To see that, adapt reuns' beautiful answer: The $n$-divisibility of that big subgroup $(1+p\Bbb{Z}_p+T \Bbb{Q}_p[[T]], \cdot) \subset K^\times$ still shows (because of our "dsicreteness" assumption) that all its elements must have value $0$, and of course so do all roots of unity; if $v(p)=0$ continue as in his proof and either get the trivial valuation $w_0(K^\times)=0$ i.e.
$$R_0=K$$
or the discrete (rank 1) valuation $w_1(\sum a_i T^i)=\min(i: a_i \neq 0)$ i.e.

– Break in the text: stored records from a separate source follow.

Lemma list_del_notin x l : x ∉ l -> list_del x l = l.
Proof.
  unfold list_del. induction l as [|a l IH]; intros Hx; [done|].
  rewrite filter_cons_True by set_solver. f_equal. set_solver.
Qed.

Lemma list_del_elem x y l : y ∈ list_del x l <-> y ∈ l /\ y <> x.
Proof. unfold list_del. rewrite list_elem_of_filter. tauto. Qed.

Lemma list_del_app x l1 l2 : list_del x (l1 ++ l2) = list_del x l1 ++ list_del x l2.
Proof. apply filter_app. Qed.

Lemma list_del_mid x l1 l2 :
  NoDup (l1 ++ x :: l2) -> list_del x (l1 ++ x :: l2) = l1 ++ l2.
Proof.
  intros (H1 & H2 & H3)%NoDup_app. apply NoDup_cons in H3 as [H3 _].
  rewrite list_del_app, list_del_notin by set_solver. f_equal.
  unfold list_del. rewrite filter_cons_False by (intros C; by apply C).
  by apply list_del_notin.
Qed.

Lemma list_add_after_mid p x l1 l2 :
  p ∉ l1 -> list_add_after p x (l1 ++ p :: l2) = l1 ++ p :: x :: l2.
Proof.
  induction l1 as [|a l1 IH]; simpl; intros Hp.
  - by rewrite decide_True.
  - rewrite decide_False by set_solver. f_equal. apply IH. set_solver.
Qed.

Lemma list_add_before_mid p x l1 l2 :
  p ∉ l1 -> list_add_before p x (l1 ++ p :: l2) = l1 ++ x :: p :: l2.
Proof.
  induction l1 as [|a l1 IH]; simpl; intros Hp.
  - by rewrite decide_True.
  - rewrite decide_False by set_solver. f_equal. apply IH. set_solver.
Qed.

Lemma list_succ_mid d x l1 l2 :
  x ∉ l1 -> list_succ d x (l1 ++ x :: l2) = default d (head l2).
Proof.
  induction l1 as [|a l1 IH]; simpl; intros Hx.
  - by rewrite decide_True.
  - rewrite decide_False by set_solver. apply IH. set_solver.
Qed.

Lemma list_del_perm x l : NoDup l -> x ∈ l -> l ≡ₚ x :: list_del x l.
Proof.
  intros Hnd (l1 & l2 & ->)%list_elem_of_split.
  rewrite list_del_mid by done. by rewrite Permutation_middle.
Qed.

Lemma NoDup_list_del x l : NoDup l -> NoDup (list_del x l).
Proof. apply NoDup_filter. Qed.

End kernel_list_lemmas.

#[export] Instance list_del_proper {A} `{!EqDecision A} (x : A) :
  Proper ((≡ₚ) ==> (≡ₚ)) (list_del x).
Proof. intros l1 l2 Hl. unfold list_del. by rewrite Hl. Qed.

Lemma list_filter_iff_local {A} (P Q : A -> Prop)
    `{!forall x, Decision (P x), !forall x, Decision (Q x)} (l : list A) :
  (forall x, x ∈ l -> P x <-> Q x) -> filter P l = filter Q l.
Proof.
  induction l as [|a l IH]; intros HPQ; [done|].
  rewrite !filter_cons, IH by set_solver.
  assert (P a <-> Q a) by set_solver. repeat case_decide; tauto.
Qed.

(** ** Alignment

    The least multiple of [a] that is not below [s], and the greatest one that
    is not above it; an alignment of 0 stands for no constraint. *)
Definition align_up (s a : Z) : Z := if a =? 0 then s else s + (- s) mod a.
Definition align_down (s a : Z) : Z := if a =? 0 then s else s - s mod a.
Definition aligned (s a : Z) : Prop := a = 0 \/ (a | s).

Lemma align_up_nz s a :
  0 < a -> align_up s a = if s mod a =? 0 then s else s + (a - s mod a).
Proof.
  intros Ha. unfold align_up. rewrite (proj2 (Z.eqb_neq a 0)) by lia.
  destruct (Z.eqb_spec (s mod a) 0) as [E|E].
  - rewrite Z_mod_zero_opp_full by done. lia.
  - rewrite Z_mod_nz_opp_full by done. lia.
Qed.

Lemma align_up_bounds s a : 0 <= a -> s <= align_up s a <= s + Z.max 0 (a - 1).
Proof.
  intros Ha. unfold align_up. destruct (Z.eqb_spec a 0); [lia|].
  pose proof (Z.mod_pos_bound (- s) a). lia.
Qed.

Lemma align_up_aligned s a : aligned (align_up s a) a.
Proof.
  unfold aligned, align_up. destruct (Z.eqb_spec a 0); [by left|right].
  apply Z.mod_divide; [done|]. rewrite Zplus_mod_idemp_r. by rewrite Z.add_opp_diag_r, Z.mod_0_l.
Qed.

Lemma align_down_aligned s a : aligned (align_down s a) a.
Proof.
  unfold aligned, align_down. destruct (Z.eqb_spec a 0); [by left|right].
  apply Z.mod_divide; [done|]. rewrite Zminus_mod_idemp_r. by rewrite Z.sub_diag, Z.mod_0_l.
Qed.

Lemma align_down_le s a : 0 <= a -> align_down s a <= s.
Proof.
  intros. unfold align_down. destruct (Z.eqb_spec a 0); [lia|].
  pose proof (Z.mod_pos_bound s a). lia.
Qed.

(** Rounding is optimal. *)
Lemma align_up_least s a x : 0 <= a -> aligned x a -> s <= x -> align_up s a <= x.
Proof.
  unfold aligned, align_up. intros Ha [->|[k ->]] Hx; [done|].
  destruct (Z.eqb_spec a 0); [lia|].
  replace ((- s) mod a) with ((k * a - s) mod a).
  - pose proof (Z.mod_le (k * a - s) a). lia.
  - rewrite <- (Zminus_mod_idemp_l (k * a)), Z_mod_mult. done.
Qed.

Lemma align_down_greatest s a x : 0 <= a -> aligned x a -> x <= s -> x <= align_down s a.
Proof.
  unfold aligned, align_down. intros Ha [->|[k ->]] Hx; [done|].
  destruct (Z.eqb_spec a 0); [lia|].
  replace (s mod a) with ((s - k * a) mod a).
  - pose proof (Z.mod_le (s - k * a) a). lia.
  - by rewrite Zminus_mod, Z_mod_mult, Z.sub_0_r, Z.mod_mod by lia.
Qed.

Lemma fst_fmap_pair {A B} (f : A -> B) (l : list A) : ((fun x => (x, f x)) <$> l).*1 = l.
Proof. induction l as [|a l IH]; simpl; [done|by f_equal]. Qed.

(** ** Sorted lists *)
Lemma StronglySorted_filter {A} (R : A -> A -> Prop) (P : A -> Prop)
    `{!forall x, Decision (P x)} (l : list A) :
  StronglySorted R l -> StronglySorted R (filter P l).
Proof.
  induction 1 as [|a l Hl IH Hf]; [constructor|]. rewrite filter_cons. case_decide; [|done].
  constructor; [done|]. apply Forall_forall. intros x [_ Hx]%list_elem_of_filter.
  by apply (proj1 (Forall_forall _ _) Hf).
Qed.

Lemma StronglySorted_mid {A} (R : A -> A -> Prop) (l1 l2 : list A) (x : A) :
  StronglySorted R (l1 ++ x :: l2) -> Forall (fun y => R y x) l1 /\ Forall (R x) l2.
Proof.
  induction l1 as [|a l1 IH]; simpl.
  - intros Hs. apply StronglySorted_inv in Hs as [_ Hs]. by split.
  - intros Hs. apply StronglySorted_inv in Hs as [Hs Hf]. destruct (IH Hs) as [H1 H2].
    split; [|done]. constructor; [|done]. apply (proj1 (Forall_forall _ _) Hf). set_solver.
Qed.

Lemma StronglySorted_mono {A} (R R' : A -> A -> Prop) (l : list A) :
  (forall x y, x ∈ l -> y ∈ l -> R x y -> R' x y) -> StronglySorted R l -> StronglySorted R' l.
Proof.
  intros HR Hs. induction Hs as [|a l Hs IH Hf]; constructor.
  - apply IH. intros x y ??. apply HR; set_solver.
  - rewrite Forall_forall in Hf |- *. intros x Hx. apply HR; [set_solver..|]. by apply Hf.
Qed.

Lemma s32_range x : is_s32 (s32 x).
Proof. unfold is_s32, s32. pose proof (Z.mod_pos_bound (x + 2 ^ 31) (2 ^ 32)). lia. Qed.

(** ** Runs *)

(** Sequencing of runs that end in states with a property. *)
Lemma outcome_bind_ok {A B} (c : outcome A) (k : A -> outcome B) r :
  c ≫= k = Ok r -> exists a, c = Ok a /\ k a = Ok r.
Proof. destruct c as [a|]; [|done]. intros E. by exists a. Qed.

Lemma run_bind_spec {A B} (c : run A) (k : A -> run B) (P : A -> Prop) (Q : B -> Prop) :
  (exists a, c = Done a /\ P a) ->
  (forall a, P a -> exists b, k a = Done b /\ Q b) ->
  exists b, (x ← c; k x) = Done b /\ Q b.
Proof. intros (a & -> & HP) Hk. by apply Hk. Qed.

(** ** Lemmas on bits *)

Lemma b2z_range b : 0 <= b2z b <= 1.
Proof. destruct b; simpl; lia. Qed.

Lemma testbit_high x n m :
  0 <= x < 2 ^ n -> n <= m -> Z.testbit x m = false.
Proof.
  intros [H0 H1] Hm. destruct (decide (x = 0)) as [-> |].
  { apply Z.bits_0. }
  destruct (Z_lt_le_dec m 0) as [Hneg|]; [by apply Z.testbit_neg_r|].
  apply Z.bits_above_log2; [lia|].
  apply Z.log2_lt_pow2; [lia|]. eapply Z.lt_le_trans; [exact H1|].
  apply Z.pow_le_mono_r; lia.
Qed.

Lemma bits_bound x n :
  0 <= n -> 0 <= x -> (forall m, n <= m -> Z.testbit x m = false) -> x < 2 ^ n.
Proof.
  intros Hn Hx Hb. destruct (Z_lt_le_dec x (2 ^ n)) as [|Hge]; [done|exfalso].
  assert (0 < 2 ^ n) by (apply Z.pow_pos_nonneg; lia).
  pose proof (Z.bit_log2 x ltac:(lia)) as Hl.
  rewrite Hb in Hl; [done|]. apply Z.log2_le_pow2; lia.
Qed.

Lemma testbit_top x n : 0 <= n -> 2 ^ n <= x < 2 ^ (n + 1) -> Z.testbit x n = true.
Proof.
  intros Hn Hx. assert (0 < 2 ^ n) by (apply Z.pow_pos_nonneg; lia).
  pose proof (Z.log2_unique x n Hn ltac:(by rewrite <- Z.add_1_r)) as <-.
  apply Z.bit_log2. lia.
Qed.

Lemma shiftr_land_pow2 x i :
  0 <= i -> Z.shiftr (Z.land x (2 ^ i)) i = b2z (Z.testbit x i).
Proof.
  intros Hi. change b2z with Z.b2z. apply Z.bits_inj'. intros n Hn.
  rewrite Z.shiftr_spec, Z.land_spec, Z.pow2_bits_eqb by lia.
  destruct (decide (n = 0)) as [-> |].
  - rewrite Z.b2z_bit0, Z.add_0_l, Z.eqb_refl. apply andb_true_r.
  - destruct (Z.eqb_spec i (n + i)); [lia|]. rewrite andb_false_r.
    by rewrite (testbit_high (Z.b2z _) 1 n) by (destruct (Z.testbit x i); simpl; lia).
Qed.

Lemma land_pow2_eqb_0 x i : 0 <= i -> (Z.land x (2 ^ i) =? 0) = negb (Z.testbit x i).
Proof.
  intros Hi. destruct (Z.testbit x i) eqn:E; simpl.
  - apply Z.eqb_neq. intros H0. apply (f_equal (fun y => Z.testbit y i)) in H0.
    rewrite Z.land_spec, Z.pow2_bits_true, E, Z.bits_0 in H0 by lia. done.
  - apply Z.eqb_eq, Z.bits_inj'. intros n Hn.
    rewrite Z.land_spec, Z.pow2_bits_eqb, Z.bits_0 by lia.
    destruct (Z.eqb_spec i n) as [<- |]; [by rewrite E|apply andb_false_r].
Qed.

Lemma land_pow2_eqb x i : 0 <= i -> (Z.land x (2 ^ i) =? 2 ^ i) = Z.testbit x i.
Proof.
  intros Hi. assert (0 < 2 ^ i) by (apply Z.pow_pos_nonneg; lia).
  destruct (Z.testbit x i) eqn:E.
  - apply Z.eqb_eq, Z.bits_inj'. intros n Hn.
    rewrite Z.land_spec, Z.pow2_bits_eqb by lia.
    destruct (Z.eqb_spec i n) as [<- |]; [by rewrite E|apply andb_false_r].
  - apply Z.eqb_neq. pose proof (land_pow2_eqb_0 x i Hi) as H0.
    rewrite E in H0. simpl in H0. b2p. lia.
Qed.

Lemma lor_double x b : Z.lor (2 * x) (b2z b) = 2 * x + b2z b.
Proof.
  change b2z with Z.b2z. apply Z.bits_inj'. intros n Hn. rewrite Z.lor_spec.
  destruct (decide (n = 0)) as [-> |].
  - by rewrite Z.testbit_even_0, Z.b2z_bit0, Z.testbit_0_r.
  - rewrite (testbit_high (Z.b2z b) 1 n), orb_false_r by (destruct b; simpl; lia).
    replace n with (Z.succ (n - 1)) by lia.
    by rewrite Z.testbit_succ_r, Z.testbit_even_succ by lia.
Qed.

Lemma testbit_wrap w x n :
  0 <= w -> Z.testbit (wrap w x) n = if n <? w then Z.testbit x n else false.
Proof.
  intros Hw. unfold wrap. destruct (Z_lt_le_dec n 0).
  { rewrite !Z.testbit_neg_r by lia. by case_if. }
  destruct (n <? w) eqn:E; b2p.
  - by rewrite Z.mod_pow2_bits_low by lia.
  - by rewrite Z.mod_pow2_bits_high by lia.
Qed.

(** Disjoint bit fields: [or] is addition. *)
Lemma lor_bounds n x y : 0 <= n -> 0 <= x < 2 ^ n -> 0 <= y < 2 ^ n -> 0 <= Z.lor x y < 2 ^ n.
Proof.
  intros Hn Hx Hy. assert (0 <= Z.lor x y) by (apply Z.lor_nonneg; lia).
  split; [done|]. apply bits_bound; [done..|]. intros m Hm.
  by rewrite Z.lor_spec, (testbit_high x n m), (testbit_high y n m).
Qed.

Lemma lor_shift a n b :
  0 <= n -> 0 <= b < 2 ^ n -> Z.lor (Z.shiftl a n) b = a * 2 ^ n + b.
Proof.
  intros Hn Hb. rewrite <- Z.shiftl_mul_pow2 by lia.
  symmetry. rewrite <- Z.lxor_lor; [apply Z.add_nocarry_lxor|].
  all: apply Z.bits_inj'; intros m Hm; rewrite Z.land_spec, Z.bits_0.
  all: destruct (Z_lt_le_dec m n).
  1, 3: by rewrite Z.shiftl_spec_low by lia.
  all: by rewrite (testbit_high b n m Hb), andb_false_r by lia.
Qed.

(** Masks of the low bits. *)
Lemma land_mask x n m : 0 <= n -> m = Z.ones n -> Z.land x m = x mod 2 ^ n.
Proof. intros ? ->. by apply Z.land_ones. Qed.

Lemma land_mask_id x n m : 0 <= n -> m = Z.ones n -> 0 <= x < 2 ^ n -> Z.land x m = x.
Proof. intros ? -> ?. rewrite Z.land_ones by done. by apply Z.mod_small. Qed.

(** A flag read back as the code does it. *)
Lemma truth_bit x n : 0 <= n -> truth (Z.land (Z.shiftr x n) 1) = Z.testbit x n.
Proof.
  intros Hn. unfold truth. rewrite (land_pow2_eqb_0 _ 0), negb_involutive by lia.
  by rewrite Z.shiftr_spec, Z.add_0_l by lia.
Qed.

Lemma testbit_div x n : 0 <= n -> Z.testbit x n = (x / 2 ^ n mod 2 =? 1).
Proof.
  intros Hn. rewrite <- Z.shiftr_div_pow2 by lia.
  replace (Z.testbit x n) with (Z.testbit (Z.shiftr x n) 0)
    by (rewrite Z.shiftr_spec by lia; f_equal; lia).
  by rewrite Z.bit0_odd, Zodd_mod.
Qed.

$$R_1= \mathbb Q_p[[T]].$$
But now we could also have the option that $v(p) > 0$ as long as we make sure (cf. reuns' first bullet) that $v(p^{-r}T)$ is always $\ge 0$, meaning that the value of $T$ has to be "infinitely bigger" than that of $p$. That forces us basically to have $\mathbb Z \oplus \mathbb Z$ as value group, with the generator $v(T) := (1,0)$ "infinitely bigger" than the other generator $v(p)=(0,1)$, i.e. the lexicographic order. Call this rank 2 valuation $w_2 : K^\times \rightarrow \mathbb Z \oplus \mathbb Z $, it is explicitly given on $x= \sum a_i T^i$ as
$$w_2(x) := \left(w_1(x), v_p(a_{w_1(x)})\right).$$
Its valuation ring is
$$R_2 = \{x \in K: w_2(x) \ge (0,0)\} = \{\sum_{i \ge 0} a_i X^i \in \mathbb Q_p[[X]]: a_0 \in \mathbb Z_p\}$$
and there you got your three possible valuation rings with "discrete" value groups (of ranks $0,1,2$) $R_0, R_1, R_2$.
Compare the other answers to Concrete examples of valuation rings of rank two. for another example.